Explosion
Video images of the vehicle climbing away from the launch pad showed a flame jetting out of the booster where the smoke had been seconds earlier. The flame was like a blowtorch on the bottom of the external fuel tank and on one of the metal struts connecting the tank to the solid rocket booster.
Hydrogen started leaking from the tank, feeding the flame. The strut was weakened so much by the heat that it gave way, allowing the booster rocket to swing out of position and collide with the tank. The tank was torn apart, releasing a massive amount of liquid hydrogen and then liquid oxygen.

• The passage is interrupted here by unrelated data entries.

(* ===== verification/MapperSys.v ===== *)
(** * The page cache under concurrent requests

    Any number of threads call [mapper_get_page] on one mapper.  The invariant ties every item of
    the tree to a loaded page or to the dummy of a thread that is loading, and every sleeper to
    the thread that will wake it. *)

From stdpp Require Import relations functions.
From S2P Require Import Prelude Kcm KcmSpec Objects Radix RadixSpec Page Threads Mapper.

Open Scope Z_scope.

(** The dummy of the thread is in the tree. *)
Definition loading (p : place) : bool :=
  match p with Alloc | ReadPage _ | Publish _ | Undo _ _ => true | _ => false end.

(** The page a thread has to itself. *)
Definition holds (p : place) : option Z :=
  match p with
  | ReadPage x | Publish x | Release x _ => Some x
  | Undo x _ => if x =? 0 then None else Some x
  | _ => None
  end.

Definition max_page : Z := 2 ^ 20.

Section system.
Context {A B : Type} `{OS : ObjectSource A} `{OL : !ObjectSourceLaws A} `{PS : !PageSource B} `{PL : !PageSourceLaws B} (c : mapper_s).
Implicit Types (s : page_cache A B) (ts : gmap Z job) (m : gmap Z Z).

(** A removal the tree survives: another item needs the height of the tree, and no item of the
    same leaf is at the mercy of the uninitialised variable. *)
Definition removable s (i : Z) : Prop :=
  (∃ k v, k ≠ i ∧ 64 ^ (height (m_radix s) - 1) ≤ k < wsize ∧ radix_tree_lookup (m_radix s) k = Some v ∧ v ≠ 0) ∧
  (garbage c = false ∨ ∀ k, k ≠ i → 0 ≤ k < wsize → k / 64 = i / 64 → radix_tree_lookup (m_radix s) k = Some 0).

Definition undo_ok s (j : job) : Prop :=
  match jpc j with Undo _ _ => removable s (jindex j) | _ => True end.

(** The interleavings in which every failed load is undone on such a tree. *)
Inductive cstep : page_cache A B * gmap Z job → page_cache A B * gmap Z job → Prop :=
  | cstep_intro s ts t j s' j' :
      ts !! t = Some j → undo_ok s j → (s', j') ∈ mapper_get_page c t s j → cstep (s, ts) (s', <[t := j']> ts).

(** ** Invariant *)

Definition mine s (p i : Z) : Prop := ∃ d, descs s p = Some d ∧ mapper d = self c ∧ index d = i.

Definition loaded s (i p : Z) : Prop :=
  0 < p < max_page ∧ ps_owned (frames s) p ∧ filled s !! p = Some i ∧
  ∃ d, descs s p = Some d ∧ PAGE_IS d PG_INLOAD = false ∧ mapper d = self c ∧ index d = i.

(** No page waits for a migration to another cluster. *)
Definition stays (d : page_s) : Prop :=
  PAGE_IS d PG_MIGRATE = true → MAPPER_IS_MIGRATABLE c = true ∧ cid d = current_cid c.

Definition table_ok s : Prop := ∀ q, 0 < q < max_page → ∃ d, descs s q = Some d ∧ stays d.

Definition place_ok s m (t i : Z) (p : place) : Prop :=
  (loading p = true → m !! i = Some (- t) ∧ ∃ d, descs s (- t) = Some d ∧ PAGE_IS d PG_INLOAD = true ∧ index d = i) ∧
  (∀ x, holds p = Some x → 0 < x < max_page ∧ ps_owned (frames s) x ∧ ∀ k, m !! k ≠ Some x) ∧
  match p with
  | ReadPage x => mine s x i
  | Publish x => mine s x i ∧ filled s !! x = Some i
  | Return x e => x = 0 ∧ e ≠ 0 ∨ 0 < x ∧ m !! i = Some x
  | _ => True
  end.

Record inv s ts m : Prop := Inv {
  i_tree : represents (objs s) (m_radix s) m;
  i_frames : ps_inv (frames s);
  i_table : table_ok s;
  i_entry i v : m !! i = Some v → loaded s i v ∨ ∃ j, ts !! (- v) = Some j ∧ jindex j = i ∧ loading (jpc j) = true;
  i_thread t j : ts !! t = Some j → 0 < t ∧ 0 ≤ jindex j < wsize ∧ (jpc j ≠ Sleep → t ∉ sleepers s) ∧ place_ok s m t (jindex j) (jpc j);
  i_hold t u j k x : ts !! t = Some j → ts !! u = Some k → holds (jpc j) = Some x → holds (jpc k) = Some x → t = u;
  i_sleep t : t ∈ sleepers s → ∃ j u k d, ts !! t = Some j ∧ ts !! u = Some k ∧ loading (jpc k) = true ∧ jindex k = jindex j ∧
    descs s (- u) = Some d ∧ t ∈ wait_queue d }.

(** ** What a step of a thread leaves to the others *)

Definition similar (d d' : page_s) : Prop :=
  PAGE_IS d' PG_INLOAD = PAGE_IS d PG_INLOAD ∧ mapper d' = mapper d ∧ index d' = index d ∧ ∀ x, x ∈ wait_queue d → x ∈ wait_queue d'.

Lemma similar_refl d : similar d d.
Proof. by split_and!. Qed.

Record framed (t i : Z) (p : place) s m s' m' : Prop := Framed {
  f_map k : k ≠ i → m' !! k = m !! k;
  f_here : m' !! i = m !! i ∨ m !! i = None ∨ m !! i = Some (- t);
  f_new v : m' !! i = Some v → m !! i = Some v ∨ v = - t ∨ holds p = Some v;
  f_descs x d : x ≠ - t → holds p ≠ Some x → (0 < x → ps_owned (frames s) x) → descs s x = Some d →
    ∃ d', descs s' x = Some d' ∧ similar d d';
  f_filled x : holds p ≠ Some x → filled s' !! x = filled s !! x;
  f_owned x : holds p ≠ Some x → ps_owned (frames s) x → ps_owned (frames s') x }.

Lemma loaded_framed t i p s m s' m' k v :
  framed t i p s m s' m' → 0 < t → holds p ≠ Some v → loaded s k v → loaded s' k v.
Proof.
  intros F Ht Hh (Hv & Ho & Hf & d & Hd & D1 & D2 & D3). split; [done|]. split; [by apply (f_owned _ _ _ _ _ _ _ F)|].
  split; [by rewrite (f_filled _ _ _ _ _ _ _ F)|]. destruct (f_descs _ _ _ _ _ _ _ F v d) as (d' & Hd' & S1 & S2 & S3 & _); [lia|done|done|done|].
  exists d'. by rewrite S1, S2, S3.
Qed.

Lemma mine_framed t i p s m s' m' x k :
  framed t i p s m s' m' → 0 < t → 0 < x → holds p ≠ Some x → ps_owned (frames s) x → mine s x k → mine s' x k.
Proof.
  intros F Ht Hx Hh Ho (d & Hd & D1 & D2). destruct (f_descs _ _ _ _ _ _ _ F x d) as (d' & Hd' & _ & S2 & S3 & _); [lia|done|done|done|].
  exists d'. by rewrite S2, S3.
Qed.

(** The place of another thread is as good as before. *)
Lemma place_framed ts t i p s m s' m' u k :
  inv s ts m → framed t i p s m s' m' → 0 < t → u ≠ t → (∀ x, holds p = Some x → 0 < x ∧ holds (jpc k) ≠ Some x) → ts !! u = Some k →
  place_ok s' m' u (jindex k) (jpc k).
Proof.
  intros HI F Ht Hu Hsep Hk. destruct (i_thread _ _ _ HI u k Hk) as (Hu0 & _ & _ & P1 & P2 & P3).
  assert (Hh : ∀ x, holds (jpc k) = Some x → holds p ≠ Some x) by (intros x E1 E2; by apply (Hsep x)).
  assert (Hkeep : ∀ v, m !! jindex k = Some v → v ≠ - t → m' !! jindex k = Some v).
  { intros v Hv Hne. destruct (decide (jindex k = i)) as [<-|Hi]; [|by rewrite (f_map _ _ _ _ _ _ _ F)].
    destruct (f_here _ _ _ _ _ _ _ F) as [->|[E|E]]; congruence. }
  split; [|split].
  - intros Hl. destruct (P1 Hl) as (Hm & d & Hd & D1 & D2). split; [apply Hkeep; [done|lia]|].
    destruct (f_descs _ _ _ _ _ _ _ F (- u) d) as (d' & Hd' & S1 & _ & S3 & _); [lia| |lia|done|exists d'; by rewrite S1, S3].
    intros E. apply Hsep in E. lia.
  - intros x Hx. destruct (P2 x Hx) as (Hr & Ho & Hno). split; [done|]. split; [by apply (f_owned _ _ _ _ _ _ _ F); [apply Hh|]|].
    intros k' E. destruct (decide (k' = i)) as [->|Hi]; [|rewrite (f_map _ _ _ _ _ _ _ F) in E by done; by apply (Hno k')].
    destruct (f_new _ _ _ _ _ _ _ F x E) as [E'|[->|E']]; [by apply (Hno i)|lia|by apply (Hh x)].
  - destruct (jpc k) as [| |x|x|x e|x e| |x e] eqn:Ep; try done; cbn [holds] in *.
    + destruct (P2 x eq_refl) as (Hr & Ho & _). eapply mine_framed; [done|done|lia|by apply Hh|done|done].
    + destruct (P2 x eq_refl) as (Hr & Ho & _), P3 as [P3 Pf]. split; [|by rewrite (f_filled _ _ _ _ _ _ _ F) by by apply Hh].
      eapply mine_framed; [done|done|lia|by apply Hh|done|done].
    + destruct P3 as [?|[Hx Hm]]; [by left|right]. split; [done|]. apply Hkeep; [done|lia].
Qed.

Just a fraction of a second later, Challenger disappeared in a huge fireball. The booster rockets separated from the rest of the vehicle and flew away on their own. They were triggered to self-destruct by a radio signal from the ground. Challenger broke up, and wreckage rained down into the ocean. It was obvious that the astronauts had perished and there would be no survivors. In the weeks that followed, U. S. Navy divers recovered about a third of the spacecraft, half of the solid rocket boosters, and half of the external fuel tank.
A presidential commission was set up to investigate and review the causes of the Challenger accident. The remaining three Space Shuttles (Columbia, Atlantis, and Discovery) were grounded for the next 2 years. Meanwhile, a new Space Shuttle, named Endeavour, was built to replace Challenger.
THE CHALLENGER CREW |
Challenger’s crew of seven included Christa McAuliffe. She was not a professional pilot, engineer, or scientist like the other astronauts. McAuliffe was a schoolteacher, and she was to be the first of a series of teachers to go into space as part of the Teacher in Space program. Students all over the world were to see her teach science from orbit. The program was suspended after the accident until August 2007, when teacher Barbara Morgan (who had trained with McAuliffe) went into space on STS-118.
The other crew members who died on Challenger were:
• Commander: Francis R. Scobee.
• Pilot: Michael J. Smith.
• Mission Specialist: Judith A. Resnick.
• Mission Specialist: Ellison S. Onizuka.
• Mission Specialist: Ronald E. McNair.
• Payload Specialist: Gregory B. Jarvis.